Source records:
(** X1.  Whatever the input, a validator returns either [valid: true] and no
    message, or [valid: false] and a message that is not empty. *)
Lemma validators_well_formed (input : string) :
  well_formed (validateCronExpression input)
  /\ well_formed (validateJobName input)
  /\ well_formed (validateMessage input)
  /\ well_formed (validateChannel input)
  /\ well_formed (validateTelegramChatId input)
  /\ well_formed (validatePhoneNumber input)
  /\ well_formed (validateAgentId input)
  /\ well_formed (validateJobId input)
  /\ well_formed (validateIntegrationType input)
  /\ well_formed (validateWebhookUrl input)
  /\ well_formed (validateWebhookMethod input)
  /\ well_formed (validateWebhookHeaders input)
  /\ well_formed (validateWebhookBody input).
Proof.
  unfold validateCronExpression, validateJobName, validateMessage,
    validateChannel, validateTelegramChatId, validatePhoneNumber,
    validateAgentId, validateJobId, validateIntegrationType,
    validateWebhookUrl, validateWebhookMethod, validateWebhookHeaders,
    validateWebhookBody, cronFieldCountError, cronFieldError,
    headersInvalidJsonError, headersNotObjectError, headerValueError.
  repeat split; well_formed_result.
Qed.

End ValidatorResults.

Section ValidatorRules.
Import JsString Regex Js Validation Props.
Context `{Platform}.

(** What each validator accepts.  The inputs it rejects, its failure modes,
    are the complement.  The statements are made for ASCII input, on which
    [trim], [split_ws], [length] and the case mappings are those of
    JavaScript. *)

(** X2.  For ASCII input, [validateCronExpression] accepts exactly the inputs
    that, once trimmed, split at white space into 5 or 6 fields, each of
    them a question mark or a comma-separated list of items in the language
    of the field pattern. *)
Lemma validateCronExpression_accepts cron :
  ascii_only cron = true ->
  let parts := split_ws (trim cron) in
  valid (validateCronExpression cron) = true
  <-> trim cron <> EmptyString
      /\ 5 <= Z.of_nat (List.length parts) <= 6
      /\ Forall (fun part => part = "?" \/ Matches fieldPattern part) parts.
Proof.
  intros _ parts. unfold validateCronExpression. fold parts.
  destruct (nonempty cron) eqn:Hne; cbn [negb].
  2:{ destruct cron; [|discriminate]. simpl. split; [discriminate|].
      intros [Ht _]. destruct Ht. reflexivity. }
  destruct (length (trim cron) =? 0) eqn:Hlen.
  { apply length_zero in Hlen. cbn. split; [discriminate | tauto]. }
  assert (Htrim : trim cron <> EmptyString).
  { intros Ht. apply length_zero in Ht. congruence. }
  cbv zeta.
  destruct ((Z.of_nat (List.length parts) <? 5) || (6 <? Z.of_nat (List.length parts)))
    eqn:Hcount.
  { cbn. split; [discriminate|]. intros (_ & Hc & _).
    apply orb_true_iff in Hcount as [Hc'|Hc']; apply Z.ltb_lt in Hc'; lia. }
  apply orb_false_iff in Hcount as [H5 H6].
  apply Z.ltb_ge in H5, H6.
  destruct (List.find badCronField parts) as [part|] eqn:Hfind.
  - cbn. split; [discriminate|]. intros (_ & _ & Hall).
    apply List.find_some in Hfind as [Hin Hbad].
    rewrite Forall_forall in Hall. apply list_elem_of_In in Hin.
    apply Hall, badCronField_false in Hin. congruence.
  - cbn. split; [|reflexivity]. intros _. repeat split; auto.
    apply find_none_Forall in Hfind.
    eapply Forall_impl; [exact Hfind|]. intros part. apply badCronField_false.
Qed.

Lemma validateJobName_accepts name :
  valid (validateJobName name) = true
  <-> trim name <> EmptyString
      /\ length (trim name) <= 100
      /\ Matches jobNamePattern (trim name).
Proof.
  unfold validateJobName.
  destruct (nonempty name) eqn:Hne; cbn [negb].
  2:{ destruct name; [|discriminate]. simpl. split; [discriminate|].
      intros [Ht _]. destruct Ht. reflexivity. }
  destruct (length (trim name) =? 0) eqn:Hlen.
  { apply length_zero in Hlen. cbn. split; [discriminate | tauto]. }
  assert (Htrim : trim name <> EmptyString).
  { intros Ht. apply length_zero in Ht. congruence. }
  destruct (100 <? length (trim name)) eqn:Hlong.
  { apply Z.ltb_lt in Hlong. cbn. split; [discriminate|]. lia. }
  apply Z.ltb_ge in Hlong.
  destruct (test jobNamePattern (trim name)) eqn:Htest; cbn.
  - apply test_Matches in Htest. tauto.
  - apply test_false in Htest. split; [discriminate | tauto].
Qed.

Lemma bounded_check input bound msg1 msg2 msg3 :
  valid (if negb (nonempty input) then reject msg1
         else if length (trim input) =? 0 then reject msg2
         else if bound <? length (trim input) then reject msg3
         else accept) = true
  <-> trim input <> EmptyString /\ length (trim input) <= bound.
Proof.
  destruct (nonempty input) eqn:Hne; cbn [negb].
  2:{ destruct input; [|discriminate]. simpl. split; [discriminate|].
      intros [Ht _]. destruct Ht. reflexivity. }
  destruct (length (trim input) =? 0) eqn:Hlen.
  { apply length_zero in Hlen. cbn. split; [discriminate | tauto]. }
  assert (Htrim : trim input <> EmptyString).
  { intros Ht. apply length_zero in Ht. congruence. }
  destruct (bound <? length (trim input)) eqn:Hlong; cbn.
  - apply Z.ltb_lt in Hlong. split; [discriminate | lia].
  - apply Z.ltb_ge in Hlong. tauto.
Qed.

(** X6.  The three validators that only bound the length of the trimmed input:
    for ASCII input, a message is accepted exactly when it has between 1
    and 5000 characters once trimmed, an agent ID between 1 and 50, a
    webhook body between 1 and 10000. *)
Lemma bounded_text_accepts (input : string) :
  ascii_only input = true ->
  (valid (validateMessage input) = true
   <-> trim input <> EmptyString /\ length (trim input) <= 5000)
  /\ (valid (validateAgentId input) = true
      <-> trim input <> EmptyString /\ length (trim input) <= 50)
  /\ (valid (validateWebhookBody input) = true
      <-> trim input <> EmptyString /\ length (trim input) <= 10000).
Proof.
  intros _. unfold validateMessage, validateAgentId, validateWebhookBody.
  split; [|split]; apply bounded_check.
Qed.

(** X7.  The three validators that look the input up in a list, after trimming
    it and changing its case: for ASCII input, a channel is accepted exactly
    when its lower case is one of the fifteen channels, an integration type
    when its lower case is [openclaw] or [webhook], a method when its upper
    case is [GET], [POST], [PUT] or [DELETE]. *)
Lemma listed_value_accepts (input : string) :
  ascii_only input = true ->
  (valid (validateChannel input) = true
   <-> In (toLowerCase (trim input)) validChannels)
  /\ (valid (validateIntegrationType input) = true
      <-> input <> EmptyString /\ In (toLowerCase (trim input)) validTypes)
  /\ (valid (validateWebhookMethod input) = true
      <-> input <> EmptyString /\ In (toUpperCase (trim input)) validMethods).
Proof.
  intros _.
  unfold validateChannel, validateIntegrationType, validateWebhookMethod.
  cbv zeta. rewrite <- !includes_In, <- nonempty_true.
  destruct (nonempty input), (includes validChannels _),
    (includes validTypes _), (includes validMethods _); cbn;
    intuition congruence.
Qed.

(** The three validators that match the trimmed input against a pattern. *)
Lemma patterned_value_accepts (input : string) :
  (valid (validateTelegramChatId input) = true
   <-> Matches chatIdPattern (trim input))
  /\ (valid (validatePhoneNumber input) = true
      <-> Matches phonePattern (trim input))
  /\ (valid (validateJobId input) = true
      <-> Matches jobIdPattern (trim input)).
Proof.
  unfold validateTelegramChatId, validatePhoneNumber, validateJobId.
  rewrite <- !test_Matches.
  destruct input as [|c input].
  { cbn. repeat split; discriminate. }
  cbn [nonempty negb].
  destruct (length (trim (String c input)) =? 0) eqn:Hlen.
  { apply length_zero in Hlen. rewrite Hlen. cbn. repeat split; discriminate. }
  destruct (test chatIdPattern _), (test phonePattern _), (test jobIdPattern _);
    cbn; intuition congruence.
Qed.

(** X11.  For ASCII input, [validateWebhookUrl] accepts exactly the inputs that,
    once trimmed, are not empty and that [new URL] parses to a URL whose
    protocol is [http:] or [https:]. *)
Lemma validateWebhookUrl_accepts url :
  ascii_only url = true ->
  valid (validateWebhookUrl url) = true
  <-> trim url <> EmptyString
      /\ (URL_protocol (trim url) = Some "http:"
          \/ URL_protocol (trim url) = Some "https:").
Proof.
  intros _. unfold validateWebhookUrl.
  destruct (nonempty url) eqn:Hne; cbn [negb].
  2:{ destruct url; [|discriminate]. simpl. split; [discriminate|].
      intros [Ht _]. destruct Ht. reflexivity. }
  destruct (length (trim url) =? 0) eqn:Hlen.
  { apply length_zero in Hlen. cbn. split; [discriminate | tauto]. }
  assert (Htrim : trim url <> EmptyString).
  { intros Ht. apply length_zero in Ht. congruence. }
  destruct (URL_protocol (trim url)) as [protocol|].
  2:{ cbn. split; [discriminate|]. intros [_ [?|?]]; discriminate. }
  destruct (includes [ "http:"; "https:" ] protocol) eqn:Hin; cbn.
  - apply includes_In in Hin. simpl in Hin.
    split; [|reflexivity]. intros _. split; [assumption|].
    destruct Hin as [<-|[<-|[]]]; auto.
  - split; [discriminate|]. intros [_ Hp].
    assert (Hin' : includes [ "http:"; "https:" ] protocol = true).
    { apply includes_In. simpl. destruct Hp as [[= <-]|[= <-]]; auto. }
    congruence.
Qed.

Lemma notStringEntry_false kv :
  notStringEntry kv = false <-> exists s, snd kv = JStr s.
Proof.
  unfold notStringEntry. destruct kv as [k []]; cbn; split;
    try discriminate; try (intros [s Hs]; discriminate); eauto.
Qed.

(** X12.  For ASCII input, [validateWebhookHeaders] accepts exactly the inputs
    that, once trimmed, parse as JSON to an object all of whose values are
    strings; [null], an array, a number and text that is not JSON are
    rejected. *)
Lemma validateWebhookHeaders_accepts headers :
  ascii_only headers = true ->
  valid (validateWebhookHeaders headers) = true
  <-> trim headers <> EmptyString
      /\ exists props,
           JSON_parse (trim headers) = Some (JObj props)
           /\ forall k v, props !! k = Some v -> exists s, v = JStr s.
Proof.
  intros _. unfold validateWebhookHeaders.
  destruct (nonempty headers) eqn:Hne; cbn [negb].
  2:{ destruct headers; [|discriminate]. simpl. split; [discriminate|].
      intros [Ht _]. destruct Ht. reflexivity. }
  destruct (length (trim headers) =? 0) eqn:Hlen.
  { apply length_zero in Hlen. cbn. split; [discriminate | tauto]. }
  assert (Htrim : trim headers <> EmptyString).
  { intros Ht. apply length_zero in Ht. congruence. }
  destruct (JSON_parse (trim headers)) as [parsed|]; cbn.
  2:{ split; [discriminate|]. intros (_ & props & ? & _). discriminate. }
  destruct parsed as [| | | | |props]; cbn;
    try (split; [discriminate|]; intros (_ & props & [=] & _)).
  destruct (List.find notStringEntry (map_to_list props)) as [kv|] eqn:Hfind; cbn.
  - split; [discriminate|]. intros (_ & props' & [= <-] & Hall).
    apply List.find_some in Hfind as [Hin Hbad]. destruct kv as [k v].
    apply list_elem_of_In, elem_of_map_to_list, Hall in Hin as [s ->].
    discriminate.
  - split; [|reflexivity]. intros _. split; [assumption|].
    exists props. split; [reflexivity|]. intros k v Hkv.
    apply find_none_Forall in Hfind. rewrite Forall_forall in Hfind.
    apply elem_of_map_to_list in Hkv.
    apply Hfind, notStringEntry_false in Hkv. exact Hkv.
Qed.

▶ [TASK REQUIREMENTS] Please write out, exactly as they appear above, only the lines in the stretch from the line with "JavaScript. *)" through the line with "them a question".

▶ [FINISHED EXERCISE]
    JavaScript. *)

(** X2.  For ASCII input, [validateCronExpression] accepts exactly the inputs
    that, once trimmed, split at white space into 5 or 6 fields, each of
    them a question mark or a comma-separated list of items in the language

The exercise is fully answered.